Spending quality time with our children is crucial for their development as well as their happiness. But whether it’s the demands of a new job, a baby in the family, or we just need to vacuum or strip the beds, parents always seem to be wishing they had more time for their offspring. Does that mean we don’t love them? Of course it doesn’t.
But a recent survey by The Family and Parenting Institute found that six children out of every 10 long to spend more time with their parents.
So here’s how to make the most of the time that you do have with them.
Even the busiest of parents should be able to find time for a three second hug, whether it’s first thing in the morning, straight after work or a longer cuddle before they settle down for bed. Sometimes affection can be the ¬fail-safe way to stop bad behaviour. It can lift spirits and change attitudes for both parents and their children and it’s been proven that kids feed off affection from their parents. They will carry that special feeling around with them for a long time afterwards especially when you’re at work.
You only need to set aside around half an hour each week to see the benefits of these get-togethers. Kids feel more loved when they are listened to and taken seriously and they are also more likely to follow the rules if they feel they’ve been involved in creating them. It takes much less time to hold a meeting than it does to nag and scold.
ASK FOR HELP
After a busy day at the office, the list of jobs to do when you come home can seem never-ending and setting aside time with the kids before bed seems an impossible task. So try getting them involved in jobs around the house, especially toddlers, who like to help with the dusting or setting the table for dinner.
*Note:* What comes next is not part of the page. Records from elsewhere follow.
(** ** Eviction after a block

    The lanes of the block are one list of envelopes; an OVL execution of either
    version is an [OvlL]. *)

Record PoolBlock := {
  pb_transactions : list Transaction;
  pb_tlt_covenants : list TltCovenantTx;
  pb_ops : list LaneTx;
}.
(** The account whose DRC sequence an operation consumes. *)
Definition drc_owner (t : LaneTx) : option Address :=
  match t with
  | PaymentL tx => Some (pm_from tx) | PolicyL tx => Some (pt_account tx) | PreauthL tx => Some (px_owner tx)
  | RegularKeyL tx => Some (rk_owner tx) | SignerListL tx => Some (st_owner tx) | TicketCreateL tx => Some (tc_owner tx)
  | EscrowCreateL tx => Some (ec_owner tx) | EscrowFinishL tx => Some (ef_submitter tx) | EscrowCancelL tx => Some (ex_submitter tx)
  | CheckCreateL tx => Some (cc_owner tx) | CheckCashL tx => Some (ch_submitter tx) | CheckCancelL tx => Some (cx_submitter tx)
  | ChannelCreateL tx => Some (pc_owner tx) | ChannelFundL tx => Some (fu_submitter tx) | ChannelClaimL tx => Some (cm_submitter tx)
  | ChannelCloseL tx => Some (co_submitter tx) | TrustLineSetL tx => Some (ts_holder tx) | IssuedTransferL tx => Some (it_sender tx)
  | AssetPolicyL tx => Some (ap_issuer tx) | IssuerControlL tx => Some (ic_issuer tx) | ClawbackL tx => Some (cb_issuer tx)
  | OfferCreateL tx => Some (oc_owner tx) | OfferCancelL tx => Some (ox_submitter tx)
  | _ => None
  end.
Definition consumed_account (t : LaneTx) : option (NativeAssetId * Address) :=
  match t with
  | AccountL tx => Some (at_asset tx, at_from tx)
  | StakeL tx => Some (sx_asset tx, sx_actor tx)
  | OvlL tx => if ov_version tx =? OVL_EXECUTION_RAW_EVM_VERSION then None else Some (OVL, ov_from tx)
  | _ => pair DRC <$> drc_owner t
  end.
Definition consumed_account_nonces (b : PoolBlock) : gset (NativeAssetId * Address) := list_to_set (omap consumed_account (pb_ops b)).
Definition block_spent (b : PoolBlock) : gset OutPoint :=
  list_to_set (mjoin (tx_outpoints <$> pb_transactions b) ++ mjoin (ct_outpoints <$> pb_tlt_covenants b)).
Definition block_included (b : PoolBlock) : gset Hash :=
  list_to_set ((tx_id <$> pb_transactions b) ++ (covenant_tx_id <$> pb_tlt_covenants b)).

Definition release_sender (id : Hash) (asset : NativeAssetId) (owner : Address) (p : Mempool) : Mempool :=
  if bool_decide (is_Some (drc_slot_reservations p !! id)) then release_drc_slot id owner p
  else clear_mark (ReservedAccount asset owner) p.
Definition drop_account (id : Hash) (p : Mempool) : Mempool :=
  match pending p !! (LAccount, id) with
  | Some (AccountL tx) => release_sender id (at_asset tx) (at_from tx) (leave LAccount id p)
  | _ => p
  end.
Definition drop_stake (id : Hash) (p : Mempool) : Mempool :=
  match pending p !! (LStake, id) with
  | Some (StakeL tx) => release_sender id (sx_asset tx) (sx_actor tx) (leave LStake id p)
  | _ => p
  end.
Definition evict_ovl (tx : OvlExecutionTx) (p : Mempool) : Mempool :=
  if ov_version tx =? OVL_EXECUTION_RAW_EVM_VERSION then leave LOvlRaw (lane_id (OvlRawL tx)) p
  else let id := lane_id (OvlL tx) in
       if resident LOvl id p then clear_mark (ReservedAccount OVL (ov_from tx)) (leave LOvl id p) else p.
(** [if self.lane.remove(&id).is_some() { self.release_drc_slot(&id, owner) }]. *)
Definition drop_drc (l : Lane) (id : Hash) (owner : Address) (p : Mempool) : Mempool :=
  if resident l id p then release_drc_slot id owner (leave l id p) else p.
Ask little ones to pair up the clean socks or invest in a child’s vacuum cleaner. Some types actually do pick up dirt!
SET A DATE
Kids feel special when they know time with them is just as important to you as the appointments in your diary.Very young children need 10-15 minutes of uninterrupted time with you every day and after the age of six, 30 minutes to an hour. You shouldn’t feel guilty at other times when you’re too busy or too tired. Wake them 15 minutes earlier so you can do something together. Try to persuade teenagers to go out with you once a month – but don’t be disheartened if they shun you for their mates!
When tucking your child into bed at night, take a few minutes to ask them about the happiest and saddest parts of their day. Don’t try to find solutions, just listen. Then share yours. You may be surprised to hear the things they say.
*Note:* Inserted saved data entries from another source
(* ===== verification/MempoolProps.v ===== *)
(** * The TLT part of the mempool

    Outpoints are reserved exactly while a resident spends them, fees are known
    for exactly the residents, and the pool stays within its size, whatever
    operations run on it.  On this rest the fee market, replacement, templates,
    eviction after a block, and the snapshot. *)

From stdpp Require Import base gmap list fin_maps strings sorting.
From Stdlib Require Import ZArith Lia.
From S2P Require Import Prelude Ordering Sums Types Finality Store Supply Accounts Staking Objects Policy Authority Escrow Check Channel Trust Offer TltScript Payment Envelopes Mempool.
Local Open Scope Z_scope.

(** ** Reasoning about operations *)

Definition wp {A} (m : Pool A) (Q : result P2pError A -> Mempool -> Prop) (p : Mempool) : Prop := Q (m p).1 (m p).2.

Section rules.
Context {A B : Type}.
Implicit Types (p : Mempool).
Lemma wp_mono (m : Pool A) (Q Q' : result P2pError A -> Mempool -> Prop) p :
  wp m Q p -> (forall r q, Q r q -> Q' r q) -> wp m Q' p.
Proof. unfold wp. auto. Qed.
Lemma wp_ret (a : A) Q p : Q (Ok a) p -> wp (pret a) Q p.
Proof. done. Qed.
Lemma wp_bind (m : Pool A) (k : A -> Pool B) Q p :
  wp m (fun r q => match r with Ok a => wp (k a) Q q | Err e => Q (Err e) q end) p -> wp (pbind m k) Q p.
Proof. unfold wp, pbind. destruct (m p) as [[a|e] q]; simpl; auto. Qed.
Lemma wp_gets (f : Mempool -> A) Q p : Q (Ok (f p)) p -> wp (gets f) Q p.
Proof. done. Qed.
Lemma wp_plift (r : result string A) Q p :
  (forall a, r = Ok a -> Q (Ok a) p) -> (forall e, r = Err e -> Q (Err (MempoolRejected e)) p) -> wp (plift r) Q p.
Proof. unfold wp, plift. destruct r; simpl; auto. Qed.
Lemma wp_on_err (m : Pool A) undo Q p :
  wp m (fun r q => match r with Ok a => Q (Ok a) q | Err e => Q (Err e) (undo q) end) p -> wp (on_err m undo) Q p.
Proof. unfold wp, on_err. destruct (m p) as [[a|e] q]; simpl; auto. Qed.
End rules.
Lemma wp_modify f Q p : Q (Ok tt) (f p) -> wp (modify f) Q p.
Proof. done. Qed.
Lemma wp_require good msg Q p :
  (good p = true -> Q (Ok tt) p) -> (good p = false -> Q (Err (MempoolRejected msg)) p) -> wp (require good msg) Q p.
Proof. unfold wp, require. destruct (good p); simpl; auto. Qed.
Lemma wp_pwhen c m Q p : (c = true -> wp m Q p) -> (c = false -> Q (Ok tt) p) -> wp (pwhen c m) Q p.
Proof. unfold pwhen. intros H1 H2. destruct c; [by apply H1|by apply wp_ret, H2]. Qed.
Lemma wp_unless l id k Q p :
  (resident l id p = true -> Q (Ok id) p) -> (resident l id p = false -> wp k Q p) -> wp (unless_resident l id k) Q p.
Proof. unfold wp, unless_resident. destruct (resident l id p); simpl; auto. Qed.
Lemma wp_enter lane_id t Q p :
  Q (Ok (lane_id t)) (with_pending p (<[(lane_of t, lane_id t) := t]> (pending p))) -> wp (enter lane_id t) Q p.
Proof. done. Qed.
Lemma wp_not_full Q p :
  (len p < max_size p -> Q (Ok tt) p) -> Q (Err (MempoolRejected "mempool full")) p -> wp not_full Q p.
Proof. intros H1 H2. apply wp_require; [|done]. intros H. apply H1. apply negb_true_iff, Z.leb_gt in H. lia. Qed.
“Roses are red, violets are blue, every day I think about you…” Write short notes and slip them into a child’s lunchbox, or leave one under their pillow. It will remind them that you’re never very far away and they’re always in your thoughts.
TAKE THEM FOR A RIDE
You get home, the kids are bursting to see you, but you quickly realise there isn’t a slice of bread or a drop of milk in the house. Cue glum faces when you head for the shops. Take the kids along with you, just so you can spend as much time as possible together. During these trips be a closed listener (don’t ask questions). Let them know you’re glad to have a few moments with them.
IT’S GOOD TO TALK
When you are spending time with your child, try to talk to him or her instead of playing. Ask about their day at school and talk about yours, too. They’ll appreciate you taking interest in their day. Just avoid moaning about a boss or colleague – it could be awkward if they ever visit your house!
Try to have a family dinner every day where everyone interacts with each other. Be prepared to pay attention to your child’s way of speaking, especially if he or she is a teenager. They don’t tend to speak often so make the most of it when they do!
The computer is probably the biggest time-waster for adults (and kids) in the evening. During and after dinner, get off the internet, turn off the TV and switch off your mobile. Get back to basics with a family game night. Checking your emails can wait until the morning.
Younger kids love listening to their mum or dad read to them and studies have shown that reading with children will help them to read, too. It only takes a few minutes to read a book or two. And once they’ve fallen asleep, you could snooze too.
The best way to help your child thrive at school while spending time with them, is to get stuck in with their homework. Not only does this allow you some time together, but it also gets you out of cooking and washing up.
At work, find ways to become more efficient and leave on time. You will be less stressed and arrive home happy and prepared to spend time with the kids.
Work and home life can be one big juggling act and mums and dads can feel burned out. Everyone needs to recharge their batteries now and then, so pick a time to do something enjoyable and don’t feel guilty about it. After all, happy parents create happy children, exhausted and frazzled ones don’t.
All positive time spent with the kids is valuable. Whether you’re playing board games, walking in the park, or even watching television together, family time is good.
In other words, all time with kids, however long or short, is quality time, so don’t be stingy with it!